Le commentaire radio est une spécialité africaine, car il y a encore trois décennies, les foyers n’étaient pas aussi équipés en terminaux télé ou portables comme aujourd’hui. Et puis, en Afrique, et particulièrement au Maghreb, le piratage des chaînes de foot est un sport national.
Soudain, à 2’21’36, alors que notre ami, avant même le début du match, s’est déjà égosillé pendant deux heures, histoire de faire monter la tension, à 2’21’36 donc, le grand silence. Kessié vient de marquer pour les Éléphants. C’est la consternation.
- Juste avant le premier but ivoirien
Mais tout est encore possible, n’est-ce pas ? En foot, tant qu’il reste du temps, il reste de l’espoir.

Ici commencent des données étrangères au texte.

Lemma int_base2_from_app (s t : string) (acc : nat) :
  int_base2_from acc (s ++ t) = int_base2_from (int_base2_from acc s) t.
Proof.
  revert acc. induction s as [|c s IH]; intro acc; simpl; [reflexivity|].
  apply IH.
Qed.

Lemma int_base2_bin_pos (p : positive) : int_base2 (bin_pos p) = Pos.to_nat p.
Proof.
  unfold int_base2. induction p as [q IH | q IH |]; simpl bin_pos.
  - rewrite int_base2_from_app, IH. simpl. lia.
  - rewrite int_base2_from_app, IH. simpl. lia.
  - reflexivity.
Qed.

Lemma int_base2_zeros (n : nat) (s : string) :
  int_base2 (replicate n "0" ++ s) = int_base2 s.
Proof. unfold int_base2. induction n as [|n IH]; simpl; [reflexivity | exact IH]. Qed.

Lemma length_append (s t : string) :
  String.length (s ++ t) = String.length s + String.length t.
Proof. induction s as [|c s IH]; simpl; [reflexivity | now rewrite IH]. Qed.

Lemma length_replicate (n : nat) (c : ascii) : String.length (replicate n c) = n.
Proof. induction n as [|n IH]; simpl; [reflexivity | now rewrite IH]. Qed.

Lemma length_bin_pos (p : positive) (k : nat) :
  Pos.to_nat p < 2 ^ k -> 1 <= String.length (bin_pos p) <= k.
Proof.
  revert k. induction p as [q IH | q IH |]; intros k H; simpl bin_pos.
  - destruct k as [|k]; [simpl in H; lia|].
    rewrite length_append; simpl String.length.
    rewrite Pos2Nat.inj_xI, Nat.pow_succ_r' in H.
    specialize (IH k). lia.
  - destruct k as [|k]; [simpl in H; lia|].
    rewrite length_append; simpl String.length.
    rewrite Pos2Nat.inj_xO, Nat.pow_succ_r' in H.
    specialize (IH k). lia.
  - destruct k as [|k]; [simpl in H; lia|]. simpl. lia.
Qed.

(** In the text of a vector of [2^k] components the label of component
    [i] is [i] written in binary, on [k] digits (on one digit when the
    vector has a single component). *)
Theorem ket_label (i k : nat) :
  i < 2 ^ k ->
  int_base2 (binary_repr i k) = i /\
  String.length (binary_repr i k) = Nat.max k 1.
Proof.
  intro Hi. unfold binary_repr.
  destruct (N.of_nat i) as [|p] eqn:E.
  - assert (i = 0) by lia. subst i. split.
    + rewrite <- (append_empty_r (replicate _ "0")). apply int_base2_zeros.
    + rewrite length_replicate. destruct k; simpl; lia.
  - assert (Hp : Pos.to_nat p = i) by lia.
    rewrite <- Hp in Hi. pose proof (@length_bin_pos p k Hi) as Hlen. split.
    + rewrite int_base2_zeros, int_base2_bin_pos. exact Hp.
    + rewrite length_append, length_replicate. lia.
Qed.

(** A value within rounding of one is written as the sign alone. *)
Theorem with_sign_rounds_to_one (d : dtype) (val : complex) :
  is_one (np_round (precision d) (real val) 3) = true ->
  is_zero (np_round (precision d) (imag val) 3) = true ->
  with_sign d val = "+ ".
Proof.
  intros Hre Him.
  unfold with_sign, _remove_null_imag, round_complex; cbn [real imag].
  rewrite Him. cbn [negb].
  destruct (np_round (precision d) (real val) 3) as [q | s |];
    try discriminate Hre.
  cbn [is_one] in Hre. apply Qeq_bool_eq in Hre.
  unfold _remove_unnecessary_decimals, float32, cast.
  rewrite (round_to_comp binary32 Hre).
  reflexivity.
Qed.

(** *** clean_1D_array *)

Lemma as_int_if_whole_int (n : Z) :
  as_int_if_whole (Finite (inject_Z n)) = Ok (PartInt n).
Proof.
  unfold as_int_if_whole; cbn [py_int equals_int].
  now rewrite int_of_inject_Z, Qeq_bool_refl.
Qed.




Lemma startswith_str_int_j (b : Z) :
  startswith (str_int b ++ "j") "-" = (b <? 0)%Z.
Proof.
  unfold str_int. destruct b as [|p|p]; simpl Z.to_int;
    unfold NilZero.string_of_int; try reflexivity.
  destruct (Pos.to_uint p); reflexivity.
Qed.

(** Integer parts up to 214 in absolute value come out of the conversion
    to single precision and of the rounding at seven decimals as they are. *)
Lemma clean_element_integer_parts (a b : Z) :
  (Z.abs a <= 214)%Z -> (Z.abs b <= 214)%Z ->
  clean_element 7 (astype complex64 (Cx (inject_Z a) (inject_Z b)))
  = Ok (element_text (PartInt a) (PartInt b)).
Proof.
  intros Ha Hb. unfold astype, Cx; cbn [real imag precision cast].
  rewrite !round_to_int by (cbn [prec emax binary32]; lia).
  unfold clean_element; cbn [real imag].
  now rewrite (@np_round_7_int a Ha), (@np_round_7_int b Hb),
    !as_int_if_whole_int.
Qed.

(** An integer-valued real element up to 214 in absolute value is rendered
    by its digits alone. *)
Lemma clean_element_int (n : Z) :
  (Z.abs n <= 214)%Z ->
  clean_element 7 (astype complex64 (Cx (inject_Z n) 0)) = Ok (str_int n).
Proof.
  intro Hn. change 0%Q with (inject_Z 0).
  rewrite (@clean_element_integer_parts n 0 Hn) by (simpl; lia).
  unfold element_text. cbn [part_is_zero Z.eqb negb].
  rewrite andb_false_r. cbn [str_part]. now rewrite append_empty_r.
Qed.

Lemma for_each_map {A B C : Type} (body : B -> result C) (f : A -> B)
    (g : A -> C) (l : list A) :
  (forall a, In a l -> body (f a) = Ok (g a)) ->
  for_each body (map f l) = Ok (map g l).
Proof.
  induction l as [|a l IH]; intro H; [reflexivity|].
  cbn [map for_each]. rewrite (H a (or_introl eq_refl)).
  rewrite IH; [reflexivity|]. intros x Hx. apply H. now right.
Qed.

(** A list of integer-valued floats up to 214 in absolute value is
    rendered as the list of the integers. *)
Lemma clean_1D_array_ints (l : list Z) :
  Forall (fun n => (Z.abs n <= 214)%Z) l ->
  clean_1D_array (map (fun n => Cx (inject_Z n) 0) l) None
  = Ok ("[" ++ join ", " (map str_int l) ++ "]").
Proof.
  intro Hl. unfold clean_1D_array. rewrite map_map.
  rewrite (for_each_map (clean_element 7)
             (fun n => astype complex64 (Cx (inject_Z n) 0)) str_int);
    [reflexivity|].
  intros n Hn. apply clean_element_int.
  rewrite Forall_forall in Hl. now apply Hl.
Qed.

(** The loop fails exactly when a rounded part is infinite or NaN: with
    [OverflowError] for an infinity, with [ValueError] for NaN, and the real
    part is converted first. *)
Theorem clean_element_raises (round : Z) (element : complex) :
  let real_part := np_round binary32 (real element) round in
  let imag_part := np_round binary32 (imag element) round in
  (is_finite real_part = false ->
   clean_element round element = Raise (conversion_error real_part)) /\
  (is_finite real_part = true -> is_finite imag_part = false ->
   clean_element round element = Raise (conversion_error imag_part)) /\
  (is_finite real_part = true -> is_finite imag_part = true ->
   exists text, clean_element round element = Ok text).
Proof.
  intros real_part imag_part. unfold clean_element.
  fold real_part. fold imag_part.
  destruct real_part as [x | s |]; destruct imag_part as [y | t |];
    repeat split; intros; try discriminate; try reflexivity;
    eexists; reflexivity.
Qed.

« C’est pas fini, c’est pas fini, c’est pas fini, c’est pas fini les frères, jusqu’à la dernière minute. »
Nous en arrivons à 2’38’38 (ou la 39e minute du match), donc en première mi-temps, et là, c’est le début de la fin du monde. Avec une énorme faute de marquage... Le genre de faute qui vous met toute un pays à dos. On ne donnera pas le nom du coupable, qui regardait les papillons pendant que Sangaré exécute le gardien algérien d’une tête à bout portant, sur la ligne des 6 mètres. Parfois, l’enjeu paralyse les joueurs et leur fait perdre leurs moyens. Peut-être y avait-il trop d’enjeu pour les Algériens. Là-bas, le sport national est éminemment politique.
- Deuxième but ivoirien
Le commentateur commence à réaliser que ce sera très, très, très, très dur. Remonter trois buts à des Éléphants en furie, c’est presque mission impossible. D’autant que, à 3’11’37, vers la fin de la 53e minute...
Le commentateur a réalisé. L’espoir, qui s’est aminci au fur et à mesure, laisse désormais la place à l’abattement. On est obligé de réaliser que c’est fini, que c’est mort, mais pas une petite mort, non, une grande mort, définitive, totale, mortelle. Une explosion atomique.
« Je pense que c’est clairement fini à l’heure où on parle... Côte d’Ivoire mille fois meilleure sur ce match, on se fait soulever, on se fait soulever, quelle honte, quelle honte, quelle honte, quelle honte, quelle honte, quelle honte. (...)
Là, ça y est, j’ai pris le coup de massue les frères, j’ai pris le coup de massue. »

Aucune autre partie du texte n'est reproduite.